我有一个字符串列表:
List<String> terms = ["Coding is great", "Search Engines are great", "Google is a nice search engine"]
如何获取列表中每个单词的频率:
E.g。{Coding:1, Search:2, Engines:1, engine:1, ....}
这是我的代码:
Map<String, Integer> wordFreqMap = new HashMap<>();
for (String contextTerm : term.getContexTerms() )
{
String[] wordsArr = contextTerm.split(" ");
for (String word : wordsArr)
{
Integer freq = wordFreqMap.get(word); //this line is getting reset every time I goto a new COntexTerm
freq = (freq == null) ? 1: ++freq;
wordFreqMap.put(word, freq);
}
}
答案 0 :(得分:10)
使用Java 8流的惯用解决方案:
import java.util.Arrays;
import java.util.List;
import java.util.Map;
import java.util.stream.Collectors;
public class SplitWordCount
{
public static void main(String[] args)
{
List<String> terms = Arrays.asList(
"Coding is great",
"Search Engines are great",
"Google is a nice search engine");
Map<String, Integer> result = terms.parallelStream().

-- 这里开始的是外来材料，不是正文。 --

(* ===== verification/ItsFileSpec.v ===== *)
(** * Internal Trusted Storage: the contract of its_flash_fs_file_write

    What a write does to the abstract file table, and the proof that the
    detailed operation implements it atomically. *)

From Stdlib Require Import ZArith List Lia Bool.
From stdpp Require Import base tactics list sets.
From S2P Require Import Prelude ItsUtils ItsFlash ItsMblock ItsFs ItsImage ItsDevSpec.
From S2P Require Import ItsMblockSpec ItsLookupSpec ItsCommit ItsFinalize ItsRebuild.
From S2P Require Import ItsDeletePlan ItsRebuild ItsWrite ItsFileWrite.
Import ListNotations.
Local Open Scope Z_scope.

(** ** Writes on the abstract table *)
Section TableWrite.
Context (c : its_flash_fs_config_t) (ITS_FLASH_MAX_ALIGNMENT : Z).

Definition has_id (fid : list Z) (g : option file) : bool :=
  match g with Some g => fid_eqb (f_id g) fid | None => false end.

Definition table_lookup (T : table) (fid : list Z) : option Z :=
  first_idx (fun j => has_id fid (T j)) (nfiles c) 0.

(** The file before its data is written: the existing one, or an empty one. *)
Definition base_file (old : option file) (fid : list Z) (fl ms : Z) : file :=
  let empty := {| f_id := fid; f_flags := fl; f_max := ms; f_data := [] |} in
  match old with
  | Some g => if has_flag fl ITS_FLASH_FS_FLAG_TRUNCATE then empty else g
  | None => empty
  end.

(** [size] bytes of [data] are written at [off], then bytes of the aligned
    size; what follows in the file becomes erased flash. *)
Definition written_file (g : file) (off size : Z) (data : list Z) : file :=
  let cur := Z.of_nat (length (f_data g)) in
  {| f_id := f_id g; f_flags := f_flags g; f_max := f_max g;
     f_data :=
       if size =? 0 then f_data g
       else mread (fun k => if k <? off then byte_at (f_data g) k
                            else if k <? off + aligned_size c ITS_FLASH_MAX_ALIGNMENT size
                            then byte_at data (k - off) else erase_val c)
                  0 (Z.max cur (off + size)) |}.

Definition replaced (T : table) (fid : list Z) (fl ms o : Z) : bool :=
  bool_decide (table_lookup T fid = Some o) && has_flag fl ITS_FLASH_FS_FLAG_TRUNCATE &&
  match T o with Some g => negb (f_max g =? ms) | None => false end.

(** Entry [n] is where a write stores the file: the existing entry when it is
    reused, a free one otherwise. *)
Definition slot_for (T : table) (fid : list Z) (fl ms n : Z) : Prop :=
  0 <= n < max_num_files c /\
  match table_lookup T fid with
  | Some o => if replaced T fid fl ms o then T n = None else n = o
  | None => T n = None
  end.

(** The file a write stores. *)
Definition new_file (T : table) (fid : list Z) (fl ms off size : Z) (data : list Z) : file :=
  let old := match table_lookup T fid with Some o => T o | None => None end in
  written_file (base_file old fid fl ms) off size data.

(** The table between the two commits of a write that replaces a file. *)
Definition table_marked (T : table) (fid : list Z) (fl ms n : Z) (g : file) : table := fun j =>
  if j =? n then Some g
  else if replaced T fid fl ms j
  then (fun h => with_flags (Z.lor (f_flags h) ITS_FLASH_FS_FLAG_DELETE) h) <$> T j
  else T j.

(** The table after the write. *)
Definition table_written (T : table) (fid : list Z) (fl ms n : Z) (g : file) : table := fun j =>
  if j =? n then Some g else if replaced T fid fl ms j then None else T j.
End TableWrite.

Section FileSpec.
Context {D : Type} (ops : its_flash_fs_ops_t D) (c : its_flash_fs_config_t).
Context (Vw : D -> view) (mf : Prop) {FS : FlashSpec c ops Vw mf} (wf : wf_cfg c).
Context (ITS_FLASH_MAX_ALIGNMENT : Z).
Local Abbreviation st := (its_flash_fs_ctx_t * D)%type.
Local Abbreviation st_is := (st_is Vw).
Local Abbreviation fail_any := (fail_any Vw mf).
Local Abbreviation args_ok := (write_args_ok c ITS_FLASH_MAX_ALIGNMENT).
Local Abbreviation asize_of := (aligned_size c ITS_FLASH_MAX_ALIGNMENT).

Context (x : its_flash_fs_ctx_t) (a sb : Z) (U0 : view) (T : table).
Context (Hinv : fs_inv c x a sb U0 T).
Context (Hmax : max_num_files c < ITS_METADATA_INVALID_INDEX).
Context (fid : list Z) (fl ms : Z) (Hlen : length fid = 12%nat).
Context (Hfid : its_utils_validate_fid fid = PSA_SUCCESS).
Context (Hfl : 0 <= fl < 2 ^ 32) (Hms : 0 <= ms).
Local Abbreviation f := (fm_at c (U0 a)).
Local Abbreviation b := (bm_at (U0 a)).
Local Abbreviation sd0 := (scratch_dblock (hdr_at (U0 a))).
Local Abbreviation old := (plan_old c (U0 a) fid).

Lemma table_entry j : 0 <= j < max_num_files c -> T j =
  if decide (in_use (f j)) then
    Some {| f_id := id (f j); f_flags := flags (f j); f_max := max_size (f j);
            f_data := mread (U0 (phy_id (b (lblock (f j))))) (data_idx (f j)) (cur_size (f j)) |}
  else None.
Proof using Hinv. intros Hj. destruct Hinv as [_ [_ HT] _ _ _]. by rewrite <- HT. Qed.

(** The table search is the search of the code. *)
Lemma lookup_table : table_lookup c T fid = lookup_idx c (U0 a) fid.
Proof using Hinv Hfid Hlen wf.
  unfold table_lookup, lookup_idx.
  apply first_idx_ext_in. intros j Hj. unfold nfiles in Hj. pose proof (wf_nf c wf). unfold has_id.
  rewrite table_entry by lia. case_decide as Hu; [done|]. unfold fid_eqb.
  symmetry. apply bool_decide_eq_false. intros E. apply Hu. unfold in_use. by rewrite E.
Qed.

Lemma replaced_table o : 0 <= o < max_num_files c ->
  replaced c T fid fl ms o = true <->
  lookup_idx c (U0 a) fid = Some o /\ replaces c (U0 a) fl ms o = true.
Proof using Hinv Hfid Hlen wf.
  intros Ho. unfold replaced. rewrite lookup_table, !andb_true_iff, bool_decide_eq_true.
  unfold replaces. rewrite andb_true_iff. split.
  - intros ((H1 & H2) & H3). split; [done|]. split; [done|].
    rewrite table_entry in H3 by done. case_decide; done.
  - intros (H1 & H2 & H3). split; [done|].
    destruct (lookup_idx_some c _ _ _ H1) as [_ Hi]. rewrite table_entry by done.
    rewrite decide_True; [done|]. unfold in_use. by rewrite Hi.
Qed.

(** ** The facts of the mounted filesystem *)
Lemma inv_facts : mounted c x a sb /\ body c U0 a sd0 /\ is_metablock a /\ is_metablock sb /\
  a <> sb /\ scratch_dblock (meta_block_header x) = sd0 /\ erased c U0 sb 0 (block_size c) /\
  (num_blocks c > 2 -> erased c U0 sd0 0 (block_size c)) /\ holds c U0 a T.
Proof using Hinv.
  destruct Hinv as [Hm HH Hh He0 He1]. pose proof Hm as (_ & _ & _ & Hma & Hms' & Hne).
  destruct HH as [HI HT]. destruct Hh as (Hh1 & _ & _).
  exact (conj Hm (conj (image_body c U0 a HI) (conj Hma (conj Hms' (conj Hne (conj Hh1
    (conj He0 (conj He1 (conj HI HT))))))))).
Qed.

Context (n : Z) (F0 : its_file_meta_t) (bm0 : its_block_meta_t).
Context (PO : plan_ok c U0 a fid fl ms n F0 bm0).
Context (off dsize : Z) (data : list Z).
Context (Hoff : 0 <= off < 2 ^ 32) (Hds : 0 <= dsize < 2 ^ 32).
Context (Has : dsize <= asize_of dsize < 2 ^ 32) (Hdata : asize_of dsize <= Z.of_nat (length data)).
Local Abbreviation F := (new_meta F0 off dsize).
Local Abbreviation nfl := (plan_flags c (U0 a) fid fl ms).
Local Abbreviation nf := (wr_fm c U0 a n F nfl).
Local Abbreviation lb := (lblock F0).
Local Abbreviation p := (data_idx F0).
Local Abbreviation ph := (phy_id (b lb)).

Lemma new_meta_fields : lblock F = lb /\ data_idx F = p /\ max_size F = max_size F0 /\
  id F = id F0 /\ flags F = flags F0 /\
  cur_size F = if dsize =? 0 then cur_size F0 else Z.max (cur_size F0) (off + dsize).
Proof using Type.
  clear. unfold new_meta. destruct (dsize =? 0); [done|].
  destruct (off + dsize >? cur_size F0) eqn:E; cbn [set_cur_size lblock data_idx max_size id flags cur_size];
    repeat split; lia.
Qed.

Lemma new_meta_file : dsize = 0 \/ args_ok F0 off dsize = true -> wr_file c F.
Proof using All.
  intros Hok. destruct (po_file _ _ _ _ _ _ _ _ _ PO) as [H1 H2 H3 H4 H5].
  destruct new_meta_fields as (E1 & E2 & E3 & E4 & E5 & E6). unfold fm_words in H1.
  assert (Hc : 0 <= cur_size F <= max_size F0).
  { rewrite E6. destruct (Z.eqb_spec dsize 0); [lia|]. destruct Hok as [?|Hok]; [done|].
    unfold write_args_ok in Hok. apply andb_true_iff in Hok as [_ Hok]. apply Z.eqb_eq in Hok.
    apply check_contained_in_ok in Hok; lia. }
  split; rewrite ?E1, ?E3; try done; try lia.
  - unfold fm_words. rewrite E1, E2, E3, E4, E5. lia.
  - unfold in_use. by rewrite E4.
Qed.

Lemma new_meta_layout : wr_layout c U0 a n F (free_size bm0).
Proof using All.
  pose proof (po_layout _ _ _ _ _ _ _ _ _ PO) as H. unfold wr_layout in *.
  destruct new_meta_fields as (-> & -> & -> & _). exact H.
Qed.

Lemma plan_flags_ok j : 0 <= j < max_num_files c ->
  0 <= nfl j < 2 ^ 32 /\ (~ in_use (f j) -> nfl j = 0).
Proof using All.
  intros Hj. destruct inv_facts as (_ & HB & _). destruct (body_fm c U0 a sd0 HB j Hj) as [Hw _].
  unfold fm_words in Hw. pose proof (body_free c U0 a sd0 HB j Hj) as Hfree. unfold plan_flags.
  destruct (lookup_idx c (U0 a) fid) as [o|] eqn:Eo; [|tauto].
  destruct ((j =? o) && replaces c (U0 a) fl ms o) eqn:Er; [|tauto].
  split; [apply flag_range; tauto|]. intros Hn. destruct Hn.
  replace j with o by lia. unfold in_use. by destruct (lookup_idx_some c _ _ _ Eo) as [_ ->].
Qed.

Lemma plan_flags_same j : j <> n -> ~ (two n old /\ j = old) -> nf j = f j.
Proof using All.
  intros Hj Hnt. unfold wr_fm. replace (j =? n) with false by lia.
  replace (nfl j) with (flags (f j)); [by destruct (f j)|].
  unfold plan_flags. destruct (lookup_idx c (U0 a) fid) as [o|] eqn:Eo; [|done].
  destruct ((j =? o) && replaces c (U0 a) fl ms o) eqn:Er; [|done].
  apply andb_true_iff in Er as [Ej%Z.eqb_eq Er]. destruct Hnt. split.
  - apply (po_two _ _ _ _ _ _ _ _ _ PO). exists o. by rewrite Eo.
  - unfold plan_old. by rewrite Eo.
Qed.

(** The plan puts the file where the abstract table allows it. *)
Lemma plan_slot : slot_for c T fid fl ms n.
Proof using Hinv Hmax Hlen Hfid PO wf.
  clear Hdata Has Hds Hoff.
  pose proof (po_n _ _ _ _ _ _ _ _ _ PO) as Hn. split; [done|].
  assert (HT : ~ in_use (f n) -> T n = None).
  { intros Hu. rewrite table_entry by done. by rewrite decide_False. }
  pose proof (po_two _ _ _ _ _ _ _ _ _ PO) as Htwo. unfold two, plan_old in Htwo.
  pose proof (po_new _ _ _ _ _ _ _ _ _ PO) as Hnew.
  rewrite lookup_table. destruct (lookup_idx c (U0 a) fid) as [o|] eqn:Eo.
  2:{ apply HT. by destruct Hnew. }
  destruct (lookup_in_use c U0 a fid Hfid o Eo) as [Ho _].
  destruct (replaced c T fid fl ms o) eqn:Er.
  - apply replaced_table in Er as [_ Er]; [|done]. apply HT. destruct Hnew as [[= ->]|Hu]; [|done].
    destruct (proj2 Htwo ltac:(eauto)) as [_ []]. done.
  - destruct (Z.eq_dec o n) as [->|Hon]; [done|]. exfalso.
    assert (o <> ITS_METADATA_INVALID_INDEX) by lia.
    destruct (proj1 Htwo ltac:(done)) as (o' & [= <-] & Hr).
    enough (replaced c T fid fl ms o = true) by congruence. by apply replaced_table.
Qed.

flatMap(s -> Arrays.asList(s.split(" ")).stream()).
collect(Collectors.toConcurrentMap(
w -> w.toLowerCase(), w -> 1, Integer::sum));
System.out.println(result);
}
}
请注意,您可能需要考虑字符串的大写/小写是否应该起作用。这个将字符串转换为小写字母,并将它们用作最终映射的键。结果是:
{coding=1, a=1, search=2, are=1, engine=1, engines=1,
is=2, google=1, great=2, nice=1}
答案 1 :(得分:1)
public static void main(String[] args) {
String msg="Coding is great search Engines are great Google is a nice search engine";
ArrayList<String> list2 = new ArrayList<>();
Map map = new HashMap();
list2.addAll((List)Arrays.asList(msg.split(" ")));
String n[]=msg.split(" ");
int f=0;
for(int i=0;i<n.length;i++){
f=Collections.frequency(list2, n[i]);
map.put(n[i],f);
}
System.out.println("values are "+map);
}
答案 2 :(得分:0)
因为Java 8的答案虽然很好,但没有向您展示如何在Java 7中并行它(除了默认实现与stream
相同)之外,这里有一个例子:
public static void main(final String[] args) throws InterruptedException {
final ExecutorService service = Executors.newFixedThreadPool(10);
final List<String> terms = Arrays.asList("Coding is great", "Search Engines are great",
"Google is a nice search engine");
final List<Callable<String[]>> callables = new ArrayList<>(terms.size());
for (final String term : terms) {
callables.add(new Callable<String[]>() {
@Override
public String[] call() throws Exception {
System.out.println("splitting word: " + term);
return term.split(" ");
}
});
}
final ConcurrentMap<String, AtomicInteger> counter = new ConcurrentHashMap<>();
final List<Callable<Void>> callables2 = new ArrayList<>(terms.size());
for (final Future<String[]> future : service.invokeAll(callables)) {
callables2.add(new Callable<Void>() {
@Override
public Void call() throws Exception {
System.out.println("counting word");
// invokeAll implies that the future finished it work
for (String word : future.get()) {
String lc = word.toLowerCase();
// here it get tricky. Two thread might add the same word.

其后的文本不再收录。